Definition set_ctx (c : MProofreadContext) : M unit :=
  st <- get ;;
  put {| ctx := c; task := task st; timeouts := timeouts st; now := now st;
         next_source_id := next_source_id st; windows := windows st;
         next_widget := next_widget st; notice_open_ms := notice_open_ms st |}.

Definition set_task (t : option string) : M unit :=
  st <- get ;;
  put {| ctx := ctx st; task := t; timeouts := timeouts st; now := now st;
         next_source_id := next_source_id st; windows := windows st;
         next_widget := next_widget st; notice_open_ms := notice_open_ms st |}.

Definition set_timeouts (l : list TimeoutSource) : M unit :=
  st <- get ;;
  put {| ctx := ctx st; task := task st; timeouts := l; now := now st;
         next_source_id := next_source_id st; windows := windows st;
         next_widget := next_widget st; notice_open_ms := notice_open_ms st |}.

Definition set_now (t : Z) : M unit :=
  st <- get ;;
  put {| ctx := ctx st; task := task st; timeouts := timeouts st; now := t;
         next_source_id := next_source_id st; windows := windows st;
         next_widget := next_widget st; notice_open_ms := notice_open_ms st |}.

Definition set_wait (dialog : option Widget) (id : Z) : M unit :=
  st <- get ;;
  let c := ctx st in
  set_ctx {| cnt_editor := cnt_editor c; prompt_id := prompt_id c;
             prompts := prompts c; api_key := api_key c; model := model c;
             composer := composer c;
             wait_dialog := dialog; wait_timeout_id := id |}.

(** *** GLib and GTK as the workflow uses them *)

(** [g_timeout_add]: a fresh non-zero id, due one interval from now. *)
Definition g_timeout_add (ms : Z) : M Z :=
  st <- get ;;
  let id := Z.pos (next_source_id st) in
  put {| ctx := ctx st; task := task st;
         timeouts := (timeouts st
                      ++ [{| source_id := id; interval := ms;
                             due := now st + ms |}])%list;
         now := now st;
         next_source_id := Pos.succ (next_source_id st);
         windows := windows st; next_widget := next_widget st;
         notice_open_ms := notice_open_ms st |} ;;
  emit (EvTimeoutAdd id ms) ;;
  ret id.

Definition source_attached (id : Z) (l : list TimeoutSource) : bool :=
  existsb (fun s => source_id s =? id) l.

Definition detach (id : Z) (l : list TimeoutSource) : list TimeoutSource :=
  filter (fun s => negb (source_id s =? id)) l.

(** [g_source_remove]: detaches the source; an unknown id is reported
    as a critical and nothing is detached. *)
Definition g_source_remove (id : Z) : M bool :=
  st <- get ;;
  emit (EvSourceRemove id) ;;
  if source_attached id (timeouts st)
  then set_timeouts (detach id (timeouts st)) ;; ret true
  else emit (EvLog (LogCritical "Source ID was not found when attempting to remove it")) ;;
       ret false.

(** A fresh window: [gtk_dialog_new], [gtk_message_dialog_new]. *)
Definition new_window : M Widget :=
  st <- get ;;
  let w := next_widget st in
  put {| ctx := ctx st; task := task st; timeouts := timeouts st;
         now := now st; next_source_id := next_source_id st;
         windows := w :: windows st;
         next_widget := Pos.succ (next_widget st);
         notice_open_ms := notice_open_ms st |} ;;
  ret w.

Definition gtk_widget_destroy (w : Widget) : M unit :=
  st <- get ;;
  put {| ctx := ctx st; task := task st; timeouts := timeouts st;
         now := now st; next_source_id := next_source_id st;
         windows := filter (fun x => negb (Pos.eqb x w)) (windows st);
         next_widget := next_widget st;
         notice_open_ms := notice_open_ms st |} ;;
  emit (EvWidgetDestroy w).

(** [GTK_IS_WINDOW (w)] for a non-NULL [w]. *)
Definition GTK_IS_WINDOW (w : Widget) (st : St) : bool :=
  existsb (Pos.eqb w) (windows st).

(** *** The wait indicator *)

(** [proofreader_wait_indicator_show] *)
Definition proofreader_wait_indicator_show : M bool :=
  st <- get ;;
  let context := ctx st in
  match composer context with
  | None => ret G_SOURCE_REMOVE
  | Some c =>
      if negb (GTK_IS_WINDOW c st) then ret G_SOURCE_REMOVE
      else
        dialog <- new_window ;;
        let message :=
          "Proofreading with "
          ++ fmt_s (match model context with
                    | Some m => Some m
                    | None => Some "AI"
                    end)
          ++ " may take a little longer. Please wait..." in
        emit (EvWaitDialogShow dialog message) ;;
        set_wait (Some dialog) 0 ;;
        ret G_SOURCE_REMOVE
  end.

(** [proofreader_wait_indicator_schedule] *)
Definition proofreader_wait_indicator_schedule : M unit :=
  st <- get ;;
  let context := ctx st in
  if negb (wait_timeout_id context =? 0)
     || match wait_dialog context with Some _ => true | None => false end
  then ret tt
  else
    id <- g_timeout_add PROOFREAD_WAIT_DELAY_MS ;;
    set_wait (wait_dialog context) id.

(** [proofreader_wait_indicator_clear] *)
Definition proofreader_wait_indicator_clear : M unit :=
  st <- get ;;
  (if negb (wait_timeout_id (ctx st) =? 0)
   then g_source_remove (wait_timeout_id (ctx st)) ;;
        set_wait (wait_dialog (ctx st)) 0
   else ret tt) ;;
  st <- get ;;
  match wait_dialog (ctx st) with
  | Some dialog =>
      gtk_widget_destroy dialog ;;
      set_wait None (wait_timeout_id (ctx st))
  | None => ret tt
  end.

(** *** The main loop *)

(** Dispatch of the timeout sources that were found due: each one
    still attached runs [proofreader_wait_indicator_show] and is
    detached when the callback answers [G_SOURCE_REMOVE]. *)
Fixpoint dispatch_sources (ready : list TimeoutSource) : M unit :=
  match ready with
  | [] => ret tt
  | s :: rest =>
      st <- get ;;
      (if source_attached (source_id s) (timeouts st) then
         keep <- proofreader_wait_indicator_show ;;
         if keep then ret tt
         else st' <- get ;;
              set_timeouts (detach (source_id s) (timeouts st'))
       else ret tt) ;;
      dispatch_sources rest
  end.

(** The main loop runs until the clock reads [t]: every timeout due by
    then is dispatched, in the order the sources were attached. *)
Definition main_loop_run_until (t : Z) : M unit :=
  st <- get ;;
  dispatch_sources (filter (fun s => due s <=? t) (timeouts st)) ;;
  set_now (Z.max (now st) t).

(** *** Outcome handlers *)

(** [show_error_alert] *)
Definition show_error_alert (composer : option Widget) (error_message : string)
  : M unit :=
  emit (EvAlertSubmit composer "ai:error-proofreading" error_message).

(** [show_no_response_dialog]: [gtk_dialog_run] spins a nested main
    loop until the user closes the notice. *)
Definition show_no_response_dialog (composer : option Widget) : M unit :=
  dialog <- new_window ;;
  emit (EvDialogRun dialog) ;;
  st <- get ;;
  main_loop_run_until (now st + notice_open_ms st) ;;
  gtk_widget_destroy dialog.

(** [insert_proofread_content] *)
Definition insert_proofread_content (cnt_editor : option Widget)
  (content : string) : M unit :=
  emit (EvInsertContent cnt_editor content).

(** [m_proofreader_context_free] on a non-NULL context. *)
Definition m_proofreader_context_free : M unit :=
  proofreader_wait_indicator_clear ;;
  emit EvContextFree.

(** What [g_task_propagate_pointer] hands to the completion callback. *)
Inductive TaskResult : Type :=
| TaskError (message : string)
| TaskPointer (proofread_text : option string).

(** [proofread_task_completed] *)
Definition proofread_task_completed (result : TaskResult) : M unit :=
  proofreader_wait_indicator_clear ;;
  st <- get ;;
  let context := ctx st in
  match result with
  | TaskError message =>
      emit (EvLog (LogWarning ("ChatGPT API error: " ++ message))) ;;
      show_error_alert (composer context) message
  | TaskPointer None =>
      show_no_response_dialog (composer context)
  | TaskPointer (Some proofread_text) =>
      insert_proofread_content (cnt_editor context) proofread_text
  end ;;
  m_proofreader_context_free.

(** [start_proofread_task] *)
Definition start_proofread_task (original_content : string) : M unit :=
  set_task (g_strdup (Some original_content)) ;;
  proofreader_wait_indicator_schedule ;;
  emit (EvTaskRun original_content).

(** What [e_content_editor_get_content_finish] returns: an error, and
    a content hash (NULL, or holding the plain text if there is any). *)
Record ContentResult : Type := {
  cr_error : option string;
  cr_hash : option (option string)
}.

(** [m_proofreader_content_ready_cb] *)
Definition m_proofreader_content_ready_cb (result : ContentResult) : M unit :=
  match cr_error result with
  | Some message =>
      emit (EvLog (LogWarning ("Error getting content: " ++ message))) ;;
      m_proofreader_context_free
  | None =>
      match cr_hash result with
      | None =>
          emit (EvLog (LogWarning "No content hash returned")) ;;
          m_proofreader_context_free
      | Some content_hash =>
          let content := content_hash in
          handed_off <-
            match content with
            | Some text => start_proofread_task text ;; ret true
            | None => ret false
            end ;;
          if negb handed_off then m_proofreader_context_free else ret tt
      end
  end.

> Work request
Only the lines that contain the string "Some" should be copied from the entries above.

> Task response
  | Some c =>
                    | Some m => Some m
                    | None => Some "AI"
        set_wait (Some dialog) 0 ;;
     || match wait_dialog context with Some _ => true | None => false end
  | Some dialog =>
  | TaskPointer (Some proofread_text) =>
  set_task (g_strdup (Some original_content)) ;;
  | Some message =>
      | Some content_hash =>
            | Some text => start_proofread_task text ;; ret true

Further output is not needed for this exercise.